(** The check whether the group may use the cluster. *)
Lemma wp_vault_access w0 Q code msg g c (k : Store Response) w :
  tolerates T w0 Q → VaultInv T w → read_only w0 w → is_cluster w0 c → group_id g →
  code ≠ 200%Z →
  (∀ w', g = Cluster.owningGroup c ∨ allowed w0 (Cluster.id c) g → VaultInv T w' →
     read_only w0 w' → wp k Q w') →
  wp (allowed ← (if negb (bool_decide (g = Cluster.owningGroup c))
                 then groupAllowedOnCluster g (Cluster.id c) else mret true);
      if negb allowed then mret (failure code msg) else k) Q w.
Proof.
  intros Ht Hi Hro Hc Hg Hcode Hk. destruct (bool_decide_reflect (g = Cluster.owningGroup c)) as [Ho|Ho].
  { eapply wp_run; [reflexivity|]. simpl. apply Hk; [by left|done..]. }
  simpl. assert (Hcp : proper_cluster c).
  { apply (fi_proper _ (va_fed Hi)). by apply (read_only_is_cluster w0 w). }
  eapply (wp_vault T w0); [done..|apply (vault_fed T); [done| |]|].
  2: { apply groupAllowedOnCluster_fed; [by apply va_fed|done|apply Hcp]. }
  { by apply groupAllowedOnCluster_frame; [apply Hg|apply Hcp|..]. }
  intros b w' Hi' Hro0 _ (b' & [= <-] & Hb & _). destruct b; simpl.
  2: { by apply (tolerates_failure T w0). }
  apply Hk; [|done..]. right. destruct (Hb eq_refl) as [Ha|Ha]; [left|right];
    by apply (read_only_granted w0 w).
Qed.

(** A step that only asks, and what is known of its result. *)
Lemma wp_inquires_result {A} (m : Store A) w0 Q (k : A → Store Response) w :
  tolerates T w0 Q → inquires m → VaultInv T w → read_only w0 w →
  (∀ a w', (m w).1 = Ok a → VaultInv T w' → read_only w0 w' → wp (k a) Q w') →
  wp (m ≫= k) Q w.
Proof.
  intros Ht Hm Hi Hro Hk. eapply (wp_vault T w0 Q Ht m (λ r, r = (m w).1)); [done| |].
  - eapply wp_mono, wp_result, Hm, Hi. intros r w' ((? & ? & _) & ?). by split_and!.
  - intros a w' Hi' Hro' _ Ha. by apply Hk.
Qed.

Lemma wp_inquires {A} (m : Store A) w0 Q (k : A → Store Response) w :
  tolerates T w0 Q → inquires m → VaultInv T w → read_only w0 w →
  (∀ a w', VaultInv T w' → read_only w0 w' → wp (k a) Q w') → wp (m ≫= k) Q w.
Proof. intros Ht Hm Hi Hro Hk. apply (wp_inquires_result m w0); [done..|]. intros a w' _. apply Hk. Qed.

(** Only administrators and members of the group go on. *)
Definition oversees (w : World) (u : User.t) (x : T) : Prop :=
  User.admin u = true ∨ is_member w (User.id u) (ward_group x).

Lemma wp_vault_manager w0 Q u x (k : Store Response) w :
  tolerates T w0 Q → VaultInv T w → read_only w0 w → User.id u ≠ "" →
  held w0 (k_norm ward_kind x) →
  (∀ w', oversees w0 u x → VaultInv T w' → read_only w0 w' → wp k Q w') →
  wp (member ← (if User.admin u then mret true else userInGroup (User.id u) (ward_group x));
      if negb member then mret (failure 403 "User not authorized") else k) Q w.
Proof.
  intros Ht Hi Hro Hu Hx Hk. destruct (User.admin u) eqn:Ha.
  - eapply wp_run; [reflexivity|]. simpl. apply Hk; [by left|done..].
  - apply (wp_vault_member T w0); [done..| |].
    { rewrite <- (proj1 (ward_norm x)). apply (va_groups Hi). by apply (read_only_held T w0 w). }
    intros w' Hm. apply Hk. by right.
Qed.
End custody.

(** * Temporary files *)

Section temporaries.
Context `{D : Dynamo} `{P : Platform} `{PR : !Processes}.
Context `{L : !DynamoLaws} `{DL : !DiskLaws} `{PL : !ProcessLaws}.

(** The file is there, and the server has not put a cluster's configuration into it. *)
Record apart (path : string) (w : World) : Prop := {
  ap_disk : disk_ok (fs w);
  ap_file : is_Some (file_contents (fs w) path);
  ap_configs : ¬ configured w path }.

Definition spares (path : string) {A} (m : Store A) : Prop := ∀ w, apart path w → apart path (m w).2.

Lemma spares_bind path {A B} (m : Store A) (k : A → Store B) :
  spares path m → (∀ a, spares path (k a)) → spares path (m ≫= k).
Proof.
  intros Hm Hk w Hw. specialize (Hm w Hw). unfold mbind, M_bind.
  destruct (m w) as [[a|e|] w1]; [by apply Hk|done..].
Qed.

Lemma spares_try path {A} (m : Store A) h :
  spares path m → (∀ e, spares path (h e)) → spares path (try_catch m h).
Proof.
  intros Hm Hh w Hw. specialize (Hm w Hw). unfold try_catch.
  destruct (m w) as [[a|e|] w1]; [done| |done]. destruct (runtime_error e); [by apply Hh|done].
Qed.

Lemma apart_same path w w' : fs w' = fs w → clusters w' = clusters w → apart path w → apart path w'.
Proof.
  intros Hf Hc [H1 H2 H3]. split; rewrite ?Hf; [done..|]. unfold configured. by rewrite Hf, Hc.
Qed.

Lemma spares_frame path {A} (m : Store A) : frame fs m → frame estate m → spares path m.
Proof.
  intros Hf He w. apply apart_same; [apply Hf|]. exact (f_equal snd (He w)).
Qed.

(** What the tools do. *)
Lemma spares_tidy path {A} (m : Store A) : tidy [] (λ _, true) m → frame estate m → spares path m.
Proof.
  intros Ht He w [H1 H2 H3]. destruct (Ht w H1) as [Hd Hp]. specialize (He w).
  assert (Hf : ∀ p, file_contents (fs (m w).2) p = file_contents (fs w) p).
  { intros p. apply Hp; [by case_match|apply not_elem_of_nil]. }
  split; [done|by rewrite Hf|]. unfold configured.
  rewrite Hf, (f_equal snd He : clusters (m w).2 = clusters w). exact H3.
Qed.

Lemma spares_write path s : spares path (system (write_file path s)).
Proof.
  intros w [H1 H2 H3]. destruct (write_file_ok path s (fs w) H1 H2) as [_ Hw].
  destruct (write_file_files path s (fs w) H1) as [Hd _].
  split; simpl; [done|by eexists|]. intros [_ Hc]. by destruct H3.
Qed.

Lemma spares_cache_cluster path c : spares path (cache_cluster c).
Proof.
  intros w [H1 H2 H3].
  assert (Hrun : ∃ r m w1, cache_cluster c w = writeClusterConfigToDisk c w1 ∧ fs w1 = fs w ∧
    clusters w1 = upd_clusterCache (replaceCacheRecord (Cluster.id c) r)
      (upd_clusterByNameCache (replaceCacheRecord (Cluster.name c) r)
        (upd_clusterByGroupCache (λ _, m) (clusters w)))).
  { by exists (CacheRecord.make c clusterCacheValidity (steady (ticks w))); eexists _, _. }
  destruct Hrun as (r & m & w1 & -> & Hfs & Hcl). rewrite <- Hfs in H1.
  destruct (writeClusterConfigToDisk_run c w1 H1) as (path' & f' & -> & Hd & Hnew & Hin & Hkeep).
  rewrite Hfs in Hnew, Hkeep. assert (Hne : path ≠ path').
  { intros ->. rewrite Hnew in H2. by destruct H2. }
  split; simpl; [done|by rewrite Hkeep|]. intros (Hs & id & Hid & Hp). simpl in *.
  rewrite Hcl in Hid, Hp. simpl in Hid, Hp. unfold replaceCacheRecord in Hid, Hp.
  destruct (decide (id = Cluster.id c)) as [->|Hne'].
  - rewrite lookup_insert_eq in Hp. by injection Hp as ->.
  - rewrite lookup_insert_ne in Hid by done. rewrite lookup_insert_ne in Hp by done.
    apply H3. split; [done|]. by exists id.
Qed.

Lemma spares_configPathForCluster path c : spares path (configPathForCluster c).
Proof.
  apply spares_bind.
  - unfold findClusterByID.
    repeat first [apply spares_cache_cluster|case_match|apply spares_bind; [|intros ?]
      |apply spares_frame; solve_frame].
  - intros x. apply spares_frame; solve_frame.
Qed.
Lemma VaultInv_unlinked (T : Type) `{W : !Ward T} `{WL : !WardLaws T} path w :
  VaultInv T w → apart path w → VaultInv T (upd_fs (remove_file path) w).
Proof.
  intros Hi [H1 _ H3]. apply (VaultInv_essence T w); [done..|]. intros Hd.
  destruct (remove_file_ok path (fs w) Hd) as (? & _ & Hp). split; [done|].
  intros p Hc. apply Hp. by intros ->.
Qed.

(** Writing it. *)
Lemma wp_vault_write (T : Type) `{W : !Ward T} `{WL : !WardLaws T} {A} path s
    (k : option WriteError → Store A) Q w :
  VaultInv T w → apart path w →
  (∀ w1, VaultInv T w1 → essence w1 = essence w → wp (k None) Q w1) →
  wp (system (write_file path s) ≫= k) Q w.
Proof.
  intros Hi [H1 H2 H3] Hk. eapply wp_run; [reflexivity|].
  rewrite (proj1 (write_file_ok path s (fs w) H1 H2)). apply Hk; [|done].
  apply (VaultInv_essence T w); [done..|]. intros _.
  destruct (write_file_files path s (fs w) H1) as [Hd Hp]. split; [done|].
  intros p Hc. apply Hp. by intros ->.
Qed.

(** A computation with a temporary file, on records of some kind. *)
Lemma wp_vault_temporary (T : Type) `{W : !Ward T} `{WL : !WardLaws T} {A} base
    (k : string → Store A) (Q : Res A → World → Prop) w :
  VaultInv T w → (∀ path, spares path (k path)) →
  (∀ path w1, VaultInv T w1 → apart path w1 → essence w1 = essence w →
     wp (k path) (λ r w2, VaultInv T w2 ∧
     ∀ w3, VaultInv T w3 → essence w3 = essence w2 → Q r w3) w1) →
  wp (with_temporary (λ _, true) base k) Q w.
Proof.
  intros Hi Hsp Hk. unfold wp, with_temporary, mbind, M_bind, system.
  assert (Hd : disk_ok (fs w)) by apply (fi_clusters _ (va_fed Hi)).
  destruct (temporary_file_ok base (fs w) Hd) as (path & f & Heq & Hd1 & Hn & Hs & Hf).
  rewrite Heq. simpl. set (w1 := upd_fs _ w).
  assert (Hfs : fs w1 = f) by (unfold w1; simpl; by rewrite Heq).
  assert (Hi1 : VaultInv T w1).
  { apply (VaultInv_essence T w); [done..|]. intros _. rewrite Hfs. split; [done|].
    intros p [[s Hp] _]. apply Hf. intros ->. congruence. }
  assert (Ha1 : apart path w1).
  { split; [by rewrite Hfs..|]. intros (_ & id & [r Hr] & Hp). unfold w1 in Hr, Hp. simpl in Hr, Hp.
    destruct (cl_configs _ (fi_clusters _ (va_fed Hi)) _ _ Hr) as (p & Hp' & Hc). congruence. }
  pose proof (Hk path w1 Hi1 Ha1 eq_refl) as Hw. pose proof (Hsp path w1 Ha1) as Ha2. unfold wp in Hw.
  destruct (k path w1) as [r w2]. simpl in Hw, Ha2. destruct Hw as [Hi2 HQ].
  destruct r; simpl; (apply HQ; [by apply VaultInv_unlinked|done]).
Qed.
End temporaries.

(** Computations that only ask. *)
Ltac solve_inquires :=
  repeat (cbv beta zeta; lazymatch goal with
    | |- WardLaws _ => apply _
    | |- inquires _ (mbind _ _) => apply inquires_bind; [|intros ?]
    | |- inquires _ (mret _) => apply inquires_ret
    | |- inquires _ (try_catch _ _) => apply inquires_try; [|intros ?]
    | |- inquires _ (match ?x with _ => _ end) => destruct x
    | |- inquires _ _ => first
        [ apply inquires_kubectl | apply inquires_run | apply inquires_asserted
        | apply inquires_throw | apply inquires_getHelmMajorVersion | apply inquires_helm
        | apply inquires_findGroupByID | apply inquires_getGroup | apply inquires_getCluster
        | apply inquires_configPathForCluster ]
    end).

(** Computations that leave a temporary file alone. *)
Ltac solve_spares :=
  repeat (cbv beta zeta; first
    [ apply spares_write | apply spares_configPathForCluster | apply spares_cache_cluster
    | apply spares_try; [|intros ?]
    | apply spares_bind; [|intros ?]
    | match goal with |- spares _ (match ?x with _ => _ end) => destruct x end ]).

> _Problem_
Go through the material above, and wherever a line contains the string "repeat", return it.

> _The completed task_
    repeat first [apply spares_cache_cluster|case_match|apply spares_bind; [|intros ?]
  repeat (cbv beta zeta; lazymatch goal with
  repeat (cbv beta zeta; first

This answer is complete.